清はその度に「彼女じゃなくて彼氏だ」と言ったのだが、可哀想な目で見られただけで相手にされなかった。
(なんでかねえ)
清は唇を曲げ、カレンダーを見る。今日の日付には、赤い丸がデカデカとついていた。
「もうそろそろかな」
ソワソワしながら、部屋を出る。慣れ親しんだ夕暮れ寮の景色は、少しずつ変わっている。隣の部屋は先輩の吉永律が出ていってから入居者がいない。なんとなく、空いた空間は物寂しい。
一階まで降りてラウンジに行くと、同期の田中が居たので声をかける。
「うっす。何してんの?」
「夜タコパしようと思って、準備」
「へー、良いじゃん」
「確かここにあったと思うんだけど、たこ焼き器」
戸棚をゴソゴソと探す田中を見上げる。ホットプレートやタコ焼き器などの機材は、先住人たちが置いていった置き土産であることが多い。そのため、やたらと数がある。
(うーん。タコパかあ。タコパ良いなあ。夏音、たこ焼き好きかな。お好み焼き好きだし、好きだよね)
夏音と一緒にタコパをする想像をする。二人も良いが、これからは他の仲間も交えてやるのも良いかも知れない。
「あった! ところで、吉田は今日はどうしたの? 休みなのに出かけないの?」
と、田中が首を傾げる。
「今日は引っ越しだから! 手伝い!!」
笑顔でそう言った清に、田中は思い出したように「ああ」と目を丸くした。
「今日だっけ、新しい人来るの」
「だよ!」
そう言っているうちに、玄関前に車が停車したのが解った。どうやら、到着したようである。寮長の藤宮も玄関ホールの方へ出迎えにやって来る。新人が到着したのに気づいた他の寮生も、チラホラと顔を出し始めた。
玄関の自動ドアが開き、緊張した様子で新人が入ってくる。清はニマニマと笑いながら、正面玄関に立った。
スニーカーにジーンズ。パーカーの下に着こんだダサい猫のTシャツは、実は結構良いブランドの商品だ。金色だった髪は、すっかり黒くなっている。少し緊張した表情は、元ホストの面影はあまりない。

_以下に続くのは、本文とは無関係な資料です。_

(* ===== verification/Relay.v ===== *)
(** * Relayed requests (src/domain_fronter.rs)

    [relay] and what it calls: the exit node, the cache, the fan-out, the
    retry, one attempt over HTTP/2 or a pooled HTTP/1.1 connection with its
    redirects, and the quota and blacklist bookkeeping around it.  What the
    network does in an attempt is its input ([Attempt]); [None] in it stands
    for an operation that has not finished when the request's deadline
    passes.  Concurrent identical requests are the subject of [Coalesce]. *)

From Stdlib Require Import Strings.Byte.
From S2P Require Import Prelude RustBytes Base64 Mux Cache Quota Scripts Http RelayWire RelayJson RelayUrl.

(** ** Configuration and state *)

Record RelayConfig := mk_relay_config {
  cf_auth_key : bytes;
  cf_parallel_relay : Z;
  cf_normalize_x_graphql : bool;
  cf_strip_noise : bool;
  cf_exit : ExitNode
}.

Definition http_host : bytes := bs "script.google.com".

(** The counters of one remote host. *)
Record HostStat := mk_host_stat { hs_requests : Z; hs_cache_hits : Z; hs_bytes : Z; hs_latency : Z }.

(** The part of [DomainFronter] that requests change, but for the map of
    requests in flight.  [rs_sent] is the history of the payloads that Apps
    Script may have received from attempts that ended or expired, by the
    deployment they went to. *)
Record RelayState := mk_relay_state {
  rs_scripts : Fronter;
  rs_quota : QuotaTracker;
  rs_cache : ResponseCache;
  rs_h2_disabled : bool;
  rs_calls : Z;
  rs_failures : Z;
  rs_bytes : Z;
  rs_today : Today;
  rs_sites : gmap bytes HostStat;
  rs_sent : list (bytes * bytes)
}.
Lemma deliver_owner ch r cl key p :
  cl = mk_client key p → (∃ ch', p = Leading ch') ∨ p = Died → deliver ch r cl = mk_client key p.
Proof. by intros -> [[ch' ->] | ->]. Qed.

Lemma deliver_answered ch r cl key r' :
  deliver ch r cl = mk_client key (Answered r') → cl = mk_client key (Answered r') ∨ (cl = mk_client key (Waiting ch) ∧ r' = r).
Proof.
  destruct cl as [k []]; unfold deliver; simpl; try (by left). case_bool_decide; [|done]. intros [= -> ->]. subst. by right.
Qed.

Lemma co_finish_inv st c key ch response :
  inv st → clients st !! c = Some (mk_client key (Leading ch)) → inv (finish c key response st).
Proof.
  intros [H1 H2 H3 H4 H5 H6 H7] Hc. unfold finish. pose proof (H3 _ _ _ Hc) as Hk. rewrite Hk.
  assert (Hne : ∀ k' ch', inflight st !! k' = Some ch' → ch' ≠ ch → delete key (inflight st) !! k' = Some ch').
  { intros k' ch' Hk' Hch. rewrite lookup_delete_ne; [done|]. congruence. }
  split; simpl.
  - intros k' ch' [_ Hk']%lookup_delete_Some. eauto.
  - intros k1 k2 ch' [_ Hk1]%lookup_delete_Some [_ Hk2]%lookup_delete_Some. eauto.
  - intros c' k' ch' [[_ [= ]]|[Hcc Hc']]%lookup_insert_Some. apply lookup_fmap_Some in Hc' as (cl & Hd & Hcl).
    apply deliver_leading in Hd as ->. apply Hne; [eauto|]. intros ->. by destruct Hcc; eapply H4.
  - intros c1 c2 k1 k2 ch' [[_ [= ]]|[_ Hc1]]%lookup_insert_Some [[_ [= ]]|[_ Hc2]]%lookup_insert_Some.
    apply lookup_fmap_Some in Hc1 as (cl1 & Hd1 & Hcl1). apply lookup_fmap_Some in Hc2 as (cl2 & Hd2 & Hcl2).
    apply deliver_leading in Hd1 as ->. apply deliver_leading in Hd2 as ->. eauto.
  - intros c' k' ch' [[_ [= ]]|[_ Hc']]%lookup_insert_Some. apply lookup_fmap_Some in Hc' as (cl & Hd & Hcl).
    apply deliver_waiting in Hd as [-> Hch]. apply Hne; eauto.
  - intros k' ch' [Hkk Hk']%lookup_delete_Some. destruct (H6 _ _ Hk') as (c' & p & Hc' & Hp). exists c', p. split; [|done].
    rewrite lookup_insert_ne, lookup_fmap, Hc'; [|by intros <-; rewrite Hc in Hc'; injection Hc' as ? _].
    simpl. f_equal. apply deliver_owner; [done|]. destruct Hp as [-> | ->]; eauto.
  - intros c' k' r [[_ [= <- <-]]|[_ Hc']]%lookup_insert_Some; [rewrite elem_of_app, list_elem_of_singleton; auto|].
    apply lookup_fmap_Some in Hc' as (cl & Hd & Hcl). rewrite elem_of_app, list_elem_of_singleton.
    apply deliver_answered in Hd as [-> | [-> ->]]; [left; eauto|right]. f_equal. eauto.
Qed.

Lemma co_step_inv st st' : inv st → step st st' → inv st'.
Proof.
  intros Hi Hs. destruct Hs; [apply co_phase_inv; auto..|by apply co_lock_inv|by eapply co_finish_inv|].
  apply co_phase_inv; eauto 10.
Qed.

Lemma co_reachable_inv st : reachable st → inv st.
Proof. induction 1; [apply co_initial_inv|by eapply co_step_inv]. Qed.

(** ** What sharing guarantees *)

(** C14: shared requests are answered alike and none is forgotten.  In every
    reachable state there is at most one fetch under way for a key; a client
    answered by a fetch has the response of a fetch of its own key; and, as
    long as no leader's task has died, every waiting client has a leader whose
    completion answers it with the very response the leader gets. *)
Theorem coalesced_share_answer st :
  reachable st →
  (∀ c1 c2 key ch1 ch2, clients st !! c1 = Some (mk_client key (Leading ch1)) →
     clients st !! c2 = Some (mk_client key (Leading ch2)) → c1 = c2) ∧
  (∀ c key r, clients st !! c = Some (mk_client key (Answered r)) → (key, r) ∈ fetched st) ∧
  (alive st → ∀ c key ch, clients st !! c = Some (mk_client key (Waiting ch)) →
     ∃ l, clients st !! l = Some (mk_client key (Leading ch)) ∧
       ∀ r, clients (finish l key r st) !! c = Some (mk_client key (Answered r)) ∧
            clients (finish l key r st) !! l = Some (mk_client key (Answered r))).
Proof.
  intros [H1 H2 H3 H4 H5 H6 H7]%co_reachable_inv. split_and!.
  - intros c1 c2 key ch1 ch2 Hc1 Hc2. pose proof (H3 _ _ _ Hc1). pose proof (H3 _ _ _ Hc2). simplify_eq. eauto.
  - done.
  - intros Ha c key ch Hc. pose proof (H5 _ _ _ Hc) as Hk. destruct (H6 _ _ Hk) as (l & p & Hl & Hp).
    assert (p = Leading ch) as -> by (destruct Hp as [| ->]; [done|]; by apply (Ha l) in Hl).
    exists l. split; [done|]. intros r. unfold finish. rewrite Hk. simpl. split; [|apply lookup_insert_eq].
    rewrite lookup_insert_ne by congruence. rewrite lookup_fmap, Hc. simpl. unfold deliver. simpl.
    by rewrite bool_decide_true.
Qed.

(** ** What a leader's death does *)

(** The key's channel is in the map and nobody will send on it. *)
Definition wedged (key : bytes) (ch : nat) (st : State) : Prop :=
  inflight st !! key = Some ch ∧ ∀ c ch', clients st !! c ≠ Some (mk_client key (Leading ch')).

(** Nobody of the key is answered by a fetch who was not before. *)
Definition unanswered (key : bytes) (st0 st : State) : Prop :=
  ∀ c r, clients st !! c = Some (mk_client key (Answered r)) →
    clients st0 !! c = Some (mk_client key (Answered r)).
Lemma demo_last_arrives :
  response_arrives demo_last 200 (response_headers [bs "Content-Length: " ++ fmt_uint (len demo_page)]) demo_page [].
Proof.
  exists demo_batch_head, (bs "HTTP/1.1 200 OK"), [bs "Content-Length: " ++ fmt_uint (len demo_page)], demo_page.
  split_and!; try by vm_compute.
  - by apply framed_counted; vm_compute.
  - eexists. split; [symmetry; apply app_nil_r|]. split; [|by vm_compute]. repeat (constructor; [done|]). constructor.
Qed.


(** The text between the first opening and the last closing brace is taken as
    the JSON: in a page with a style sheet in front, that is not the node's. *)
Example page_with_braces_misread :
  tunnel_json (bs "batch response") (bs "<style>p{}</style>{json}</p>") = Ret (bs "{}</style>{json}").
Proof. vm_compute. reflexivity. Qed.
Lemma known_delete st st' tasks t c g :
  h2_cell st' = h2_cell st ∨ h2_cell st' = None → known st' (delete t tasks) c g → known st tasks c g.
Proof.
  intros Hc [(k & Hk & H)|(t' & Ht)].
  - left. exists k. destruct Hc as [<-|Hc]; [auto|congruence].
  - right. exists t'. destruct Ht as [Ht|[Ht|Ht]]; lookup_cases; auto.
Qed.

(** What a critical section makes known was known before, the tagging of a
    new connection apart. *)
Lemma known_ensure t now opened pc pc' st st' tasks c g :
  tasks !! t = Some (TEnsure pc) → (∀ r, pc ≠ PDone r) → ensure_step t now opened pc st = (pc', st') →
  (∀ c0, pc ≠ POpened c0) → known st' (after_ensure t pc' tasks) c g → known st tasks c g.
Proof.
  intros Ht Hr Hs Hno [(k & Hk & <- & <-)|(t' & Hx)].
  - destruct pc; simpl in Hs; try (by destruct (Hno c0)); repeat case_match;
      simplify_eq; simpl in *; simplify_eq; try (left; exists k; by auto); right; exists t; simpl; auto.
  - destruct (decide (t' = t)) as [->|Hne].
    + destruct pc; simpl in Hs; try (by destruct (Hno c0)); try (by destruct (Hr r)); repeat case_match;
        repeat match goal with p : (nat * Z)%type |- _ => destruct p end; simplify_eq; simpl in Hx; rewrite ?lookup_insert_eq, ?lookup_delete_eq in Hx;
        destruct Hx as [Hx|[Hx|Hx]]; simplify_eq; try (left; by eapply usable_cell); right; exists t; auto.
    + right. exists t'. destruct pc' as [| | | | | | | | | | |[[]|]]; simpl in Hx;
        rewrite ?lookup_insert_ne, ?lookup_delete_ne in Hx by done; done.
Qed.
Record Config := mk_config {
  c_mode : bytes; c_google_ip : bytes; c_front_domain : bytes; c_script_id : option ScriptId;
  c_script_ids : option ScriptId; c_auth_key : bytes; c_listen_host : bytes; c_listen_port : Z;
  c_socks5_port : option Z; c_log_level : bytes; c_verify_ssl : bool; c_hosts : gmap bytes bytes;
  c_enable_batching : bool; c_upstream_socks5 : option bytes; c_parallel_relay : Z; c_coalesce_step_ms : Z;
  c_coalesce_max_ms : Z; c_network_preset : option bytes; c_sni_hosts : option (list bytes);
  c_fetch_ips_from_api : bool; c_max_ips_to_scan : Z; c_scan_batch_size : Z; c_google_ip_validation : bool;
  c_normalize_x_graphql : bool; c_youtube_via_relay : bool; c_passthrough_hosts : list bytes;
  c_block_stun : bool; c_block_quic : bool; c_disable_padding : bool; c_force_http1 : bool;
  c_tunnel_doh : bool; c_bypass_doh_hosts : list bytes; c_block_doh : bool;
  c_fronting_groups : list FrontingGroup; c_auto_blacklist_strikes : Z; c_auto_blacklist_window_secs : Z;
  c_auto_blacklist_cooldown_secs : Z; c_request_timeout_secs : Z; c_stream_timeout_secs : Z;
  c_exit_node : ExitNodeConfig; c_quota_daily_limit : Z; c_quota_safety_buffer : Z;
  c_strip_noise_response_headers : bool
}.

Record TomlRelay := mk_toml_relay {
  tr_mode : bytes; tr_script_id : option ScriptId; tr_script_ids : option ScriptId; tr_auth_key : bytes;
  tr_parallel_relay : Z; tr_enable_batching : bool; tr_coalesce_step_ms : Z; tr_coalesce_max_ms : Z;
  tr_network_preset : option bytes; tr_youtube_via_relay : bool; tr_normalize_x_graphql : bool;
  tr_disable_padding : bool; tr_force_http1 : bool; tr_auto_blacklist_strikes : Z;
  tr_auto_blacklist_window_secs : Z; tr_auto_blacklist_cooldown_secs : Z; tr_request_timeout_secs : Z;
  tr_stream_timeout_secs : Z; tr_strip_noise_response_headers : bool
}.
(* ===== verification/RustText.v ===== *)
(** Text operations of Rust's standard library that the command-line tools
    share: [str::lines], sorting and de-duplicating strings, [chars] and the
    width of formatted columns. *)
From Stdlib Require Import Strings.Byte.
From S2P Require Import Prelude RustBytes RelayJson RelayUrl.

(** ** Lines *)

(** [s.lines()]: a line ends at LF, with a CR before it removed; nothing
    follows a final LF. *)
Definition strip_cr (l : bytes) : bytes := default l (strip_suffix [x0d] l).

Fixpoint lines_of (parts : list bytes) : list bytes :=
  match parts with
  | [] => []
  | [last] => match last with [] => [] | _ => [last] end
  | l :: ls => strip_cr l :: lines_of ls
  end.

Definition str_lines (s : bytes) : list bytes := lines_of (split_on x0a s).

(** ** Sorting *)

Definition bytes_le (a b : bytes) : bool := match bytes_compare a b with Gt => false | _ => true end.

Fixpoint insert_sorted (x : bytes) (l : list bytes) : list bytes :=
  match l with
  | [] => [x]
  | y :: l' => if bytes_le x y then x :: l else y :: insert_sorted x l'
  end.

Definition sort (l : list bytes) : list bytes := foldr insert_sorted [] l.

(** [Vec::dedup]. *)
Fixpoint dedup (l : list bytes) : list bytes :=
  match l with
  | [] => []
  | x :: l' => match dedup l' with
               | y :: t => if bool_decide (x = y) then y :: t else x :: y :: t
               | [] => [x]
               end
  end.

(** ** Characters *)

Definition chars (s : bytes) : list bytes := chars_loop (length s) s.

(** [char::is_control]. *)
Definition is_control (c : bytes) : bool :=
  match c with
  | [b] => (byte_val b <? 32) || (byte_val b =? 127)
  | [xc2; b] => (128 <=? byte_val b) && (byte_val b <=? 159)
  | _ => false
  end.

(** [{:<w}] and [{:>w}], counting characters. *)
Definition char_count (s : bytes) : nat := length (filter (λ b, negb (is_cont b)) s).
Definition pad_right (w : nat) (s : bytes) : bytes := s ++ repeat x20 (w - char_count s).
Definition pad_left (w : nat) (s : bytes) : bytes := repeat x20 (w - char_count s) ++ s.

(** ** What sorting and de-duplication keep *)

Lemma insert_sorted_perm x l : insert_sorted x l ≡ₚ x :: l.
Proof. induction l as [|y l IH]; simpl; [done|]. case_if; [done|]. rewrite IH. constructor. Qed.

Lemma sort_perm l : sort l ≡ₚ l.
Proof. induction l as [|x l IH]; simpl; [done|]. by rewrite insert_sorted_perm, IH. Qed.

Lemma dedup_elem x l : x ∈ dedup l ↔ x ∈ l.
Proof.
  induction l as [|y l IH]; simpl; [done|]. rewrite elem_of_cons, <-IH. destruct (dedup l) as [|z t].
  - rewrite list_elem_of_singleton, elem_of_nil. tauto.
  - case_bool_decide; subst; set_solver.
Qed.

Lemma sort_dedup_elem x l : x ∈ dedup (sort l) ↔ x ∈ l.
Proof. by rewrite dedup_elem, sort_perm. Qed.

(** ** Lines of a text *)

Lemma lines_of_cons l p ps : lines_of (l :: p :: ps) = strip_cr l :: lines_of (p :: ps).
Proof. done. Qed.

Lemma str_lines_line l s : x0a ∉ l → s ≠ [] → str_lines (l ++ x0a :: s) = strip_cr l :: str_lines s.
Proof.
  intros Hl Hs. unfold str_lines. rewrite split_on_line by done.
  destruct (split_on x0a s) as [|p ps] eqn:E; [|done]. destruct s as [|x s]; [done|]. simpl in E.
  destruct (is_byte x0a x); [done|]. by destruct (split_on x0a s).
Qed.

Lemma strip_cr_id l : x0d ∉ l → strip_cr l = l.
Proof.
  intros Hl. unfold strip_cr, strip_suffix. destruct (ends_with [x0d] l) eqn:E; [|done].
  apply starts_with_iff in E as [t E]. exfalso. apply Hl. apply list_elem_of_In, in_rev. rewrite E. by left.
Qed.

「えっと、今日からお世話になります。露木夏音です。……よろしくっす」
「露木くん、いらっしゃい、部屋は405号室――」
藤宮が挨拶するのを遮って、清が叫ぶ。
「夏音! いらっしゃい!! 待ってたよ!!」
大声に、寮生の視線が向く。夏音は顔を引きつらせながら笑った。事情を聴いていた他の寮生たちが、クスクスと笑っている。
「ともかく、いらっしゃい」
諦めたように藤宮が笑い、鍵を手渡す。清は荷物を運ぶのもそこそこに、夏音の腕を引く。
「寮内案内する!」
「ちょ、オイっ。まだ荷物が」
「そんなの任せとけば運んでくれるって!」
エントランスを抜け、ラウンジや食堂を紹介し始める清に、夏音は呆れながらため息を吐く。
「オイオイ。一応、期限付きだからな。研修合格しなきゃ、クビだし、出ていくから」
「合格すりゃあ良いんだよ! それに、夏音なら大丈夫だし!」
「根拠なさすぎ。はあ……」
「危険物取扱者も取ったじゃん。あとは機械保全技能士と機械加工技能士でしょー」
「これから勉強かぁ……」
夏音は憂鬱そうだが、清は心配していない。夕日コーポレーションの研修制度で入社した社員は、大抵ちゃんと資格を取得して技術者になっているし、社員に昇格して働いている。それに、夕暮れ寮には同じく製造現場で働く先輩たちが多いのだ。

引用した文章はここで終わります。